* Your goal *
From the first line of the records down to the one that holds "Import ChunkManager.", transcribe each line exactly and add nothing.

* Dataset records *

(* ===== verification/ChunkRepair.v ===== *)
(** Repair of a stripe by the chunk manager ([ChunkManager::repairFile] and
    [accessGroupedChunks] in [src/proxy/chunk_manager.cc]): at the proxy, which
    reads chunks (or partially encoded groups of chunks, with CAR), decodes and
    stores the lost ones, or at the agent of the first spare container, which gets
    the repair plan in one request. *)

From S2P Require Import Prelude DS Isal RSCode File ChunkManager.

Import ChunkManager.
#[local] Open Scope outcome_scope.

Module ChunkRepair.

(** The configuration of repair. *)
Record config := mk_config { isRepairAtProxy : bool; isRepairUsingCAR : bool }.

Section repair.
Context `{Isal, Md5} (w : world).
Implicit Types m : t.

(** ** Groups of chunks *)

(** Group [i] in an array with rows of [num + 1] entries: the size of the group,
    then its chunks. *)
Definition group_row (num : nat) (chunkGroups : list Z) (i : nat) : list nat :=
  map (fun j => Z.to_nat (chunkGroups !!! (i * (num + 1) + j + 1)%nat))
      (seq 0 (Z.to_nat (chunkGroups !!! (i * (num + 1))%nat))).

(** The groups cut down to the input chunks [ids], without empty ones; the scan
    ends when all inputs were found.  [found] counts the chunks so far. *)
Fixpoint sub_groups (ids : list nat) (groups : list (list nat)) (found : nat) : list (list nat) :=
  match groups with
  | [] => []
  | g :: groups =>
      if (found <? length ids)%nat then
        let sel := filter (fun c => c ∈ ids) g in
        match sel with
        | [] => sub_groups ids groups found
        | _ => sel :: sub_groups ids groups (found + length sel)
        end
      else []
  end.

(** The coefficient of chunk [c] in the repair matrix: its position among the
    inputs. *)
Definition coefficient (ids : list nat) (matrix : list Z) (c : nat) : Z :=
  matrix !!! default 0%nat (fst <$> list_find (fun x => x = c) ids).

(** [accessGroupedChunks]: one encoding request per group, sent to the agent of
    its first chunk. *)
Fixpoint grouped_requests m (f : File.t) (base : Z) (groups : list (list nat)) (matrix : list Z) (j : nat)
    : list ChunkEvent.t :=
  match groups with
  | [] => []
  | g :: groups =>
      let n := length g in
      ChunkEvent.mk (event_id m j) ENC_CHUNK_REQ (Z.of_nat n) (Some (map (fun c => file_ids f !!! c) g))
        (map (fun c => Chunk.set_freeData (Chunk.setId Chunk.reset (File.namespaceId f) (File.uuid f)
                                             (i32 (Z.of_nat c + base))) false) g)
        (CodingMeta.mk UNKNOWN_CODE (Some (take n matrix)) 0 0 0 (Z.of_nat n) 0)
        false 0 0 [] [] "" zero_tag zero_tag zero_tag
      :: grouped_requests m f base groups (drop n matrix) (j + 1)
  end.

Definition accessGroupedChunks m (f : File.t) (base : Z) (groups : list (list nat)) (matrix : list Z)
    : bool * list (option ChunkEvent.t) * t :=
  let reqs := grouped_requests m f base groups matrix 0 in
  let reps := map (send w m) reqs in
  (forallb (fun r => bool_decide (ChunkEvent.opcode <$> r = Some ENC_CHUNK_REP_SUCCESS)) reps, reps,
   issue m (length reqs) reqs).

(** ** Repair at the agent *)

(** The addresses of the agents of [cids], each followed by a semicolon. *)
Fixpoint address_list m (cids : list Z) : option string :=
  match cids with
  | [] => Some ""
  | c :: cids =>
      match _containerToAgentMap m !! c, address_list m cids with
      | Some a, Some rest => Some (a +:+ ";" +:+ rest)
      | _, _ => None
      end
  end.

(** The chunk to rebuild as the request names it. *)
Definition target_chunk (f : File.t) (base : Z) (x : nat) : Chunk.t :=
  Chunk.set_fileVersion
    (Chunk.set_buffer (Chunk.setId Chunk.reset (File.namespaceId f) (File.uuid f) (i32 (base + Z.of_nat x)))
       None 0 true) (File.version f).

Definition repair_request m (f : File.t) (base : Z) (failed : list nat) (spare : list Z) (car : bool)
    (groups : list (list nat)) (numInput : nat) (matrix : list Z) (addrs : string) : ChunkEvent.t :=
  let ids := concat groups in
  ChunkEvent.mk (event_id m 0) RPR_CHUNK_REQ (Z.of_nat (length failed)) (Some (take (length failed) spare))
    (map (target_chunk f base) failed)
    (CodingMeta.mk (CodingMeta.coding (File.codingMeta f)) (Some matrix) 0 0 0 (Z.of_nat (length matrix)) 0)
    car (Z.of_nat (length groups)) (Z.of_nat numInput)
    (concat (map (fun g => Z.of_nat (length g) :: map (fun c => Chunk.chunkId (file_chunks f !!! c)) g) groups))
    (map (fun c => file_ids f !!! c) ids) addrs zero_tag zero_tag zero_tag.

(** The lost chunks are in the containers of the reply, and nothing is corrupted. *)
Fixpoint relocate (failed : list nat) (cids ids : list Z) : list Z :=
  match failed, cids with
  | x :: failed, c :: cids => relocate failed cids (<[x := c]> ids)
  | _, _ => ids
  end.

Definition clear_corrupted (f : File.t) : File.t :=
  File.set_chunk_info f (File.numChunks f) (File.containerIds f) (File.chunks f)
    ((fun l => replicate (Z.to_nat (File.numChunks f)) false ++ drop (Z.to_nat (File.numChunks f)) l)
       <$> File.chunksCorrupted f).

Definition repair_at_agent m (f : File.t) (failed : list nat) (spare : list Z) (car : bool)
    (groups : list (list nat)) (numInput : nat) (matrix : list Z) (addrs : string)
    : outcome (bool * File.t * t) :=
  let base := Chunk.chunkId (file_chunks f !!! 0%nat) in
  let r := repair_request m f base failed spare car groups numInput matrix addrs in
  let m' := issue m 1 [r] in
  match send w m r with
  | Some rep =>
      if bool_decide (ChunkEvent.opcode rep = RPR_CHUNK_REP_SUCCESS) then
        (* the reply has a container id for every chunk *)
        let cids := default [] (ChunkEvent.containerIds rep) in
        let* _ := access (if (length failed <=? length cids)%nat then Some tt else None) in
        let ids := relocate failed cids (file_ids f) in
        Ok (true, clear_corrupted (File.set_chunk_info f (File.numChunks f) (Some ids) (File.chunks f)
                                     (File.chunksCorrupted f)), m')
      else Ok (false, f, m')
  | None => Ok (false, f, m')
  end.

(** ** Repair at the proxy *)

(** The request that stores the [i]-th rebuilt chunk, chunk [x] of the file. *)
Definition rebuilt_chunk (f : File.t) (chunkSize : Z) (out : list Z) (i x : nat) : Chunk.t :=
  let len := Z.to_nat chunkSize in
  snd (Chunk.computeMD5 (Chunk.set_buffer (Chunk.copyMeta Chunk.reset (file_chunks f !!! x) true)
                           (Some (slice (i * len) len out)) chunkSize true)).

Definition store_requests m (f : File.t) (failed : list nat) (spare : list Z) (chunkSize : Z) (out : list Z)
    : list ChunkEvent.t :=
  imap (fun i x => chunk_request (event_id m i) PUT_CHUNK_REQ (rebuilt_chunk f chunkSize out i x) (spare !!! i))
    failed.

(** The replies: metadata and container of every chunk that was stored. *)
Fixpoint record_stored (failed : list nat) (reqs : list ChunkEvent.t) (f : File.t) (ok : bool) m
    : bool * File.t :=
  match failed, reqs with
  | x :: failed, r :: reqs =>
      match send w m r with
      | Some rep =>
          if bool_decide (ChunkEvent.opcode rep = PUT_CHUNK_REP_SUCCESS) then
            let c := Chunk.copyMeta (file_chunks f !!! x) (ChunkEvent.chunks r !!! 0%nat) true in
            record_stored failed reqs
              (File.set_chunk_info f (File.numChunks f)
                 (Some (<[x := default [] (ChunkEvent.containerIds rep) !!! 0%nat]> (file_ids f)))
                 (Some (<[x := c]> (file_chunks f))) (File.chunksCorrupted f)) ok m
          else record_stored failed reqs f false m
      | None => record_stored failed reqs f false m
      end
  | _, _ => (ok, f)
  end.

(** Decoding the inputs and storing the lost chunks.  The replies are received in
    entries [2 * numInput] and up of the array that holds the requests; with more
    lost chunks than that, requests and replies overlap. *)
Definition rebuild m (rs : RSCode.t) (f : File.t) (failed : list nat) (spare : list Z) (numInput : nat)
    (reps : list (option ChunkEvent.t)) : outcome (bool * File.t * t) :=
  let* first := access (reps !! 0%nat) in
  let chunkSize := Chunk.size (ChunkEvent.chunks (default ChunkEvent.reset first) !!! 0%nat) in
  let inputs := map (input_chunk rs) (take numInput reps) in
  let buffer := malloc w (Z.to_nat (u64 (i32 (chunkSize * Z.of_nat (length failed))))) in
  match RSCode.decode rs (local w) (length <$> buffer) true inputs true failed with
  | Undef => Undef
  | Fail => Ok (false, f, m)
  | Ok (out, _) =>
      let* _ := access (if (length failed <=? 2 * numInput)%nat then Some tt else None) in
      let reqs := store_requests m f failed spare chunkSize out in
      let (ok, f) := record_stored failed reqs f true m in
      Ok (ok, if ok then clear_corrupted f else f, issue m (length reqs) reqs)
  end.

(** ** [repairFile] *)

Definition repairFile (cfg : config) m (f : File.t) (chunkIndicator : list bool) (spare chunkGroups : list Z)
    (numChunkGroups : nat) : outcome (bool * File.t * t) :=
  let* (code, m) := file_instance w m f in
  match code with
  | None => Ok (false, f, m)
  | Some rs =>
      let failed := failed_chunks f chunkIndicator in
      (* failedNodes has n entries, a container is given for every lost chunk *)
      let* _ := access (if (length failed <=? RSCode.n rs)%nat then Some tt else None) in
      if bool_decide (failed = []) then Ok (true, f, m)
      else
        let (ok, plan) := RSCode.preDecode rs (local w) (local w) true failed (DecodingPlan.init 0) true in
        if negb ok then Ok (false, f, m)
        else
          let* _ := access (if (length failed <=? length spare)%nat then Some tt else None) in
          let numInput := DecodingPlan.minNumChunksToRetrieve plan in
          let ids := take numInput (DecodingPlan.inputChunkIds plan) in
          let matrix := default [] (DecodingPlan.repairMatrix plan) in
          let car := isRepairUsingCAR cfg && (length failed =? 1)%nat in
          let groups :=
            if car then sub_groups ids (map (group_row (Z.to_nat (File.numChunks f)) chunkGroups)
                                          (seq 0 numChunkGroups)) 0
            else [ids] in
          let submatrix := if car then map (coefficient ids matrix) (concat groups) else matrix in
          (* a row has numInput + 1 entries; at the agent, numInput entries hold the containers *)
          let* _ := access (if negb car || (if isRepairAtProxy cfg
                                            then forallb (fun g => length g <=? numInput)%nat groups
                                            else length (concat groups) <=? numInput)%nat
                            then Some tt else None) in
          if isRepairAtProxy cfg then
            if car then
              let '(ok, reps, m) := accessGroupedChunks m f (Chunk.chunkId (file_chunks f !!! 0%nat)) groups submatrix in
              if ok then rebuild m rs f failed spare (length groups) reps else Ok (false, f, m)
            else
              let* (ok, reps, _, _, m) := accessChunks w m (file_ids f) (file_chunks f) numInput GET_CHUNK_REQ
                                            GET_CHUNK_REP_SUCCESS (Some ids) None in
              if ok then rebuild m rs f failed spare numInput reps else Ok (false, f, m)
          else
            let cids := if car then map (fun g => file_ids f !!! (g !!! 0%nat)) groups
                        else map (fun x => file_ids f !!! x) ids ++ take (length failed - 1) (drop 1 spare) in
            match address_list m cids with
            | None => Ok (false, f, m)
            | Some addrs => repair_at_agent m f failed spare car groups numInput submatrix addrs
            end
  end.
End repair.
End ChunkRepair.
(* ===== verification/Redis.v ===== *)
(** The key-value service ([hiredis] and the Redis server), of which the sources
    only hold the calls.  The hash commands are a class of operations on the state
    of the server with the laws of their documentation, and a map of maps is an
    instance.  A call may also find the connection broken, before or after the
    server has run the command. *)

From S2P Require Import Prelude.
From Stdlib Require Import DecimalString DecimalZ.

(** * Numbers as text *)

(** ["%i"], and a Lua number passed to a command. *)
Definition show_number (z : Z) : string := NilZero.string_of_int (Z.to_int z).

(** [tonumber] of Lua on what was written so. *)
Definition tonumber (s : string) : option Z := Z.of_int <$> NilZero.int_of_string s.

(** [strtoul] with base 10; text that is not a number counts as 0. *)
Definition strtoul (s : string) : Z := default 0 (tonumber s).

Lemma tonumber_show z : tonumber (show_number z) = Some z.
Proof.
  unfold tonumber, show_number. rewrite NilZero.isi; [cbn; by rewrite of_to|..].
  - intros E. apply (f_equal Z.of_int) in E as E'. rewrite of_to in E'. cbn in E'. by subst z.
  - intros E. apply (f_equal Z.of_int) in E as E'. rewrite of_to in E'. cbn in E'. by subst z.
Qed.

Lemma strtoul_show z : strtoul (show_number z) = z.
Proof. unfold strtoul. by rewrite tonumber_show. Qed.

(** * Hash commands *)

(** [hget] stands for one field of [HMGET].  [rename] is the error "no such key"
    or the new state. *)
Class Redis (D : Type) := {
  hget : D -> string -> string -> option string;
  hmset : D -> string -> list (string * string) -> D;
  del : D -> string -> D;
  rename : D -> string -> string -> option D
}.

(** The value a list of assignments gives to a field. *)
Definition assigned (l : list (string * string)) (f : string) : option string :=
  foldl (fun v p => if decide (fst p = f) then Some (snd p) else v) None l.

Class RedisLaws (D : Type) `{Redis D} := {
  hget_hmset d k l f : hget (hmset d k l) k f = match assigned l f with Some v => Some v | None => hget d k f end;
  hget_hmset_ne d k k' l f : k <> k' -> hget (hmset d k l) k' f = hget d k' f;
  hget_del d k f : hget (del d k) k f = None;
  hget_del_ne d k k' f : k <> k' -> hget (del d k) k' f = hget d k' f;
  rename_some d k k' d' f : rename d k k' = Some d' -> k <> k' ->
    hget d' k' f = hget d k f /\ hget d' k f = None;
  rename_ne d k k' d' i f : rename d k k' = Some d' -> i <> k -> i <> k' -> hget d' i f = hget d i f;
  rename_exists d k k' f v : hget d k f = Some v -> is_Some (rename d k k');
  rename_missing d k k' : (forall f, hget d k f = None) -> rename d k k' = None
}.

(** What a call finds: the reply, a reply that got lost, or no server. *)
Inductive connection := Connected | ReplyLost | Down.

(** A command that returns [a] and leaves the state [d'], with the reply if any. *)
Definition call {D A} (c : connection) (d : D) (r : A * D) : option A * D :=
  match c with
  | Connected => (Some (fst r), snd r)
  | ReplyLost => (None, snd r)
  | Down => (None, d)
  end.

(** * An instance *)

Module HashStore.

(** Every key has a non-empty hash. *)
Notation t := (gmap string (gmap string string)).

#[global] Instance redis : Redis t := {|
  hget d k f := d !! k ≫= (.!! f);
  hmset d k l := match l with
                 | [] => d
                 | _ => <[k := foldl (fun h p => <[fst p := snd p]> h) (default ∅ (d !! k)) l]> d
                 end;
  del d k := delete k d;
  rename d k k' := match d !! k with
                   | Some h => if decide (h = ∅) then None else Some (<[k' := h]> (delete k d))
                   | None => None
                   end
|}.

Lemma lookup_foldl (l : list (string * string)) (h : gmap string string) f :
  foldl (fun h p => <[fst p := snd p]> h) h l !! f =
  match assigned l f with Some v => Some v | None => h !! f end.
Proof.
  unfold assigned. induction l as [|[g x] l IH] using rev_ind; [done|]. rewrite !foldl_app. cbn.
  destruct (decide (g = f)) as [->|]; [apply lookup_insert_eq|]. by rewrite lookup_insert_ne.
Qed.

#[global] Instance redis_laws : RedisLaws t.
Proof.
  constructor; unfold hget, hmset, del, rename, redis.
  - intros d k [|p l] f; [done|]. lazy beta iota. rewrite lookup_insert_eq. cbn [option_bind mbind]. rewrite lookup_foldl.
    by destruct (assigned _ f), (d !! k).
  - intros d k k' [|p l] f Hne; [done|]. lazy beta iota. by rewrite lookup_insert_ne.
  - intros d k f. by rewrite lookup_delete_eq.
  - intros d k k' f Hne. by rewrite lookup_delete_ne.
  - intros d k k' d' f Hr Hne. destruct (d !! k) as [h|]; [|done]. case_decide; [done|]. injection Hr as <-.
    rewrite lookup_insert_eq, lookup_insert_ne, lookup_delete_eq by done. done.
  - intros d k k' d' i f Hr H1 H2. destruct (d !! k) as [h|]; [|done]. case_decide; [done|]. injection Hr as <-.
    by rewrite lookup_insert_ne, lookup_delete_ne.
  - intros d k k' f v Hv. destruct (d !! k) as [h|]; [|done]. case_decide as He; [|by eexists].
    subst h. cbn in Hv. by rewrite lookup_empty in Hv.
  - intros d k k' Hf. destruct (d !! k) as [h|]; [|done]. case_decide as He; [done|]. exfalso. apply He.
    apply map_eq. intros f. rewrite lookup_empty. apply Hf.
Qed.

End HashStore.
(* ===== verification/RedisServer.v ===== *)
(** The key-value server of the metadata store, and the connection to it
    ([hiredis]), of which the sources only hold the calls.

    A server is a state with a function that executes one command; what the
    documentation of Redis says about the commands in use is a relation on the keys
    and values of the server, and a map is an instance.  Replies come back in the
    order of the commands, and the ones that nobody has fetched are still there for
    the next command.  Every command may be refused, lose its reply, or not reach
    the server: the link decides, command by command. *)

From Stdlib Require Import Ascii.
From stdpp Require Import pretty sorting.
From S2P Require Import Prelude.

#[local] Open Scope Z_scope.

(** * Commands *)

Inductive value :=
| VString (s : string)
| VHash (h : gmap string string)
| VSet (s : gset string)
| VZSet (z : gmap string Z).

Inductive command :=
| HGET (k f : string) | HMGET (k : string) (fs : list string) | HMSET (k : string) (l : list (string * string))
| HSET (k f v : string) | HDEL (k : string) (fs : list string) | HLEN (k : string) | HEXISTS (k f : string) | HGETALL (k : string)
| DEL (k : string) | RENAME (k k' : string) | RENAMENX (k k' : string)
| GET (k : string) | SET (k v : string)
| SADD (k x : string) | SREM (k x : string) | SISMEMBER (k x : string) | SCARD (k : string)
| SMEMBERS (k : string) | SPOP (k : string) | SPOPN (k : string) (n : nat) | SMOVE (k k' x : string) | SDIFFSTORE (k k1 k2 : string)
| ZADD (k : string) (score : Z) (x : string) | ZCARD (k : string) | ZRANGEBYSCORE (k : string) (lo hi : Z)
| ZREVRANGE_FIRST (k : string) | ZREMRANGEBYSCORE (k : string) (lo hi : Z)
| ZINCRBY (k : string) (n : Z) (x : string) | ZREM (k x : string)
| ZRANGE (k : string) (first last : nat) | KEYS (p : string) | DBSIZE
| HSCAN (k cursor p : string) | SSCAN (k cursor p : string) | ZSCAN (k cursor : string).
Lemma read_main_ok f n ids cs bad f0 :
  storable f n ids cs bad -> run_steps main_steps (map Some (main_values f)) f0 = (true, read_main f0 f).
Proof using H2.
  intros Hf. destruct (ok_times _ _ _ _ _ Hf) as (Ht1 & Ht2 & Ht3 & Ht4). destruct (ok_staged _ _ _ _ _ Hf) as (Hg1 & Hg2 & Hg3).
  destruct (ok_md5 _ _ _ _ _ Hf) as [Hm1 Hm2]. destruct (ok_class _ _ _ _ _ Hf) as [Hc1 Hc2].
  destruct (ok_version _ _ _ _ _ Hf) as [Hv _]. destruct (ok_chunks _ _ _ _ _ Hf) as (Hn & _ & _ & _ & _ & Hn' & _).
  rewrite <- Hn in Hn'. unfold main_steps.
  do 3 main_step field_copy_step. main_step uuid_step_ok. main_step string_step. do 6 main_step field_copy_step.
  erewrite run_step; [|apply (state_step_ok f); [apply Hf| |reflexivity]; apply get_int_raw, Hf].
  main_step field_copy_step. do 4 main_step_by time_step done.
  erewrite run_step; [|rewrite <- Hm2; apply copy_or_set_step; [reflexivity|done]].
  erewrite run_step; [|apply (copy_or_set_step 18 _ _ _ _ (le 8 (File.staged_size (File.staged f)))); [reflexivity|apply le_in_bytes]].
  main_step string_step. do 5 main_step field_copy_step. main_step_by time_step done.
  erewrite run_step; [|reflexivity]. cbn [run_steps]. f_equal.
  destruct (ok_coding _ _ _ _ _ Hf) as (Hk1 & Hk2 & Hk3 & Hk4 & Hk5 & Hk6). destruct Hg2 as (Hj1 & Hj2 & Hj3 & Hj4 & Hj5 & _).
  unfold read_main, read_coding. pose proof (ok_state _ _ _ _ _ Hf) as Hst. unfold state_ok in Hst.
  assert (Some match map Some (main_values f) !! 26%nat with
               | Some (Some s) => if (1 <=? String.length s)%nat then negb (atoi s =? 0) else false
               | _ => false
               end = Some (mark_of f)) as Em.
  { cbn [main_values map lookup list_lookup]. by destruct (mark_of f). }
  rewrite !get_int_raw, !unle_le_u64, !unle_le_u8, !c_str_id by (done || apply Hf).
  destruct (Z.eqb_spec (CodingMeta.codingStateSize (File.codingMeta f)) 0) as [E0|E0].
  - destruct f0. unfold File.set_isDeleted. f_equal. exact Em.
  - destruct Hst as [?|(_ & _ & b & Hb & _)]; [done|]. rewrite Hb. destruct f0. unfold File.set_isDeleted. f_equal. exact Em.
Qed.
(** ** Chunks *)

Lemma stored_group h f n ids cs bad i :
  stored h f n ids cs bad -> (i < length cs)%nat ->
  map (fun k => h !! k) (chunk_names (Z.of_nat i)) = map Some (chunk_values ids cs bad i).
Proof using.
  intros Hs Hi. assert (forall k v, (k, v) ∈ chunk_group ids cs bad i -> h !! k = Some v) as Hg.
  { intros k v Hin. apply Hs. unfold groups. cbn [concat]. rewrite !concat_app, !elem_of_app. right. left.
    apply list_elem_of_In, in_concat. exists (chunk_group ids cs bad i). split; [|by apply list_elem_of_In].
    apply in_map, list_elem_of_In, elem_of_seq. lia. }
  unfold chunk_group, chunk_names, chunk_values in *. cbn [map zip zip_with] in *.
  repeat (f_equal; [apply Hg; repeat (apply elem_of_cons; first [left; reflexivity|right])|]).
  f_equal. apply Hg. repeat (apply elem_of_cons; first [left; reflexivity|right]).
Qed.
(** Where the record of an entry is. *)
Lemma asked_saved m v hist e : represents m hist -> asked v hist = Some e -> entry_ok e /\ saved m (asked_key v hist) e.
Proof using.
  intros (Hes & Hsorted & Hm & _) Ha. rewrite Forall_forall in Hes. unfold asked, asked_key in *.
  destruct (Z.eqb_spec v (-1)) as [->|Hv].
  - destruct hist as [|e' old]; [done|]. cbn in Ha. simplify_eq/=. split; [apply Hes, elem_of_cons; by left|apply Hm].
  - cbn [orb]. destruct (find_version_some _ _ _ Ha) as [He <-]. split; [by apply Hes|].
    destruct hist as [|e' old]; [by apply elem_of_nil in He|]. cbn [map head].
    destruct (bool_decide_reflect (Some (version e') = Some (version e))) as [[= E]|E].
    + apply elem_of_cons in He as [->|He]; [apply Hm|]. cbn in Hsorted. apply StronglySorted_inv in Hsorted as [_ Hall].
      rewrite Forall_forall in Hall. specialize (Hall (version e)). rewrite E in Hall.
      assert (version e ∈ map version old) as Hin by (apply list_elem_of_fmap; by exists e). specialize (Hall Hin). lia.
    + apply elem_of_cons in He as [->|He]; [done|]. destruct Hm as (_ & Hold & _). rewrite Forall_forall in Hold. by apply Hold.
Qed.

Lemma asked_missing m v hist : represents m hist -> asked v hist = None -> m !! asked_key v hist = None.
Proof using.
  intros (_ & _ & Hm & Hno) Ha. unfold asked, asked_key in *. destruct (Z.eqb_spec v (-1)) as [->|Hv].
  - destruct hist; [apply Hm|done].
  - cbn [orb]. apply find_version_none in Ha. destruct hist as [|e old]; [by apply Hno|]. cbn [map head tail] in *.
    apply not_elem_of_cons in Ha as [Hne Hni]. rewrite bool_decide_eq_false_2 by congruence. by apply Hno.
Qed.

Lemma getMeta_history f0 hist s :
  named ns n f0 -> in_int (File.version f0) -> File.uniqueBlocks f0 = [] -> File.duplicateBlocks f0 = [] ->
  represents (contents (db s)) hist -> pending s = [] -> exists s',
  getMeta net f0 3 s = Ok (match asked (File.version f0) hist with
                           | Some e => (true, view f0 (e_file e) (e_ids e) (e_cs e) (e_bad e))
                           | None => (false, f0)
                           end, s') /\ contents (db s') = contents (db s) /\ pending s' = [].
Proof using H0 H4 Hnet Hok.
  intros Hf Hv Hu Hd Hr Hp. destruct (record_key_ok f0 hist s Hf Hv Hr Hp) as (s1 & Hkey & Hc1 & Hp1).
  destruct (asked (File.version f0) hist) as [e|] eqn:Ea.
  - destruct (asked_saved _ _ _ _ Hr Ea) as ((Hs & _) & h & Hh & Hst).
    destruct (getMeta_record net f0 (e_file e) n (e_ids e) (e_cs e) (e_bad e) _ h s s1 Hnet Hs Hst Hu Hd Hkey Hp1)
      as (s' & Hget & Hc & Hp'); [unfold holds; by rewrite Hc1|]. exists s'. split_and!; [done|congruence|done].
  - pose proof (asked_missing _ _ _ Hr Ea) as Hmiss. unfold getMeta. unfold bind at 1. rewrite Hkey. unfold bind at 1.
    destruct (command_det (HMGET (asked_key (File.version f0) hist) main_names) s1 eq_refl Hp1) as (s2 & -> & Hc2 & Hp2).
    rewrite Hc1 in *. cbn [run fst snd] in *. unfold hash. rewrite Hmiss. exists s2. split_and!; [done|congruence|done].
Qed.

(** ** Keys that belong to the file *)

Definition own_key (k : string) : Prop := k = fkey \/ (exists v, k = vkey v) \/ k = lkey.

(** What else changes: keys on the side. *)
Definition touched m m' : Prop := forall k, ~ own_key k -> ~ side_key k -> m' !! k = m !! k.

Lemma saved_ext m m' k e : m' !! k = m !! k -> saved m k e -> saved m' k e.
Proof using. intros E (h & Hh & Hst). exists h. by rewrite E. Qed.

* The completed task *
(* ===== verification/ChunkRepair.v ===== *)
(** Repair of a stripe by the chunk manager ([ChunkManager::repairFile] and
    [accessGroupedChunks] in [src/proxy/chunk_manager.cc]): at the proxy, which
    reads chunks (or partially encoded groups of chunks, with CAR), decodes and
    stores the lost ones, or at the agent of the first spare container, which gets
    the repair plan in one request. *)

From S2P Require Import Prelude DS Isal RSCode File ChunkManager.

Import ChunkManager.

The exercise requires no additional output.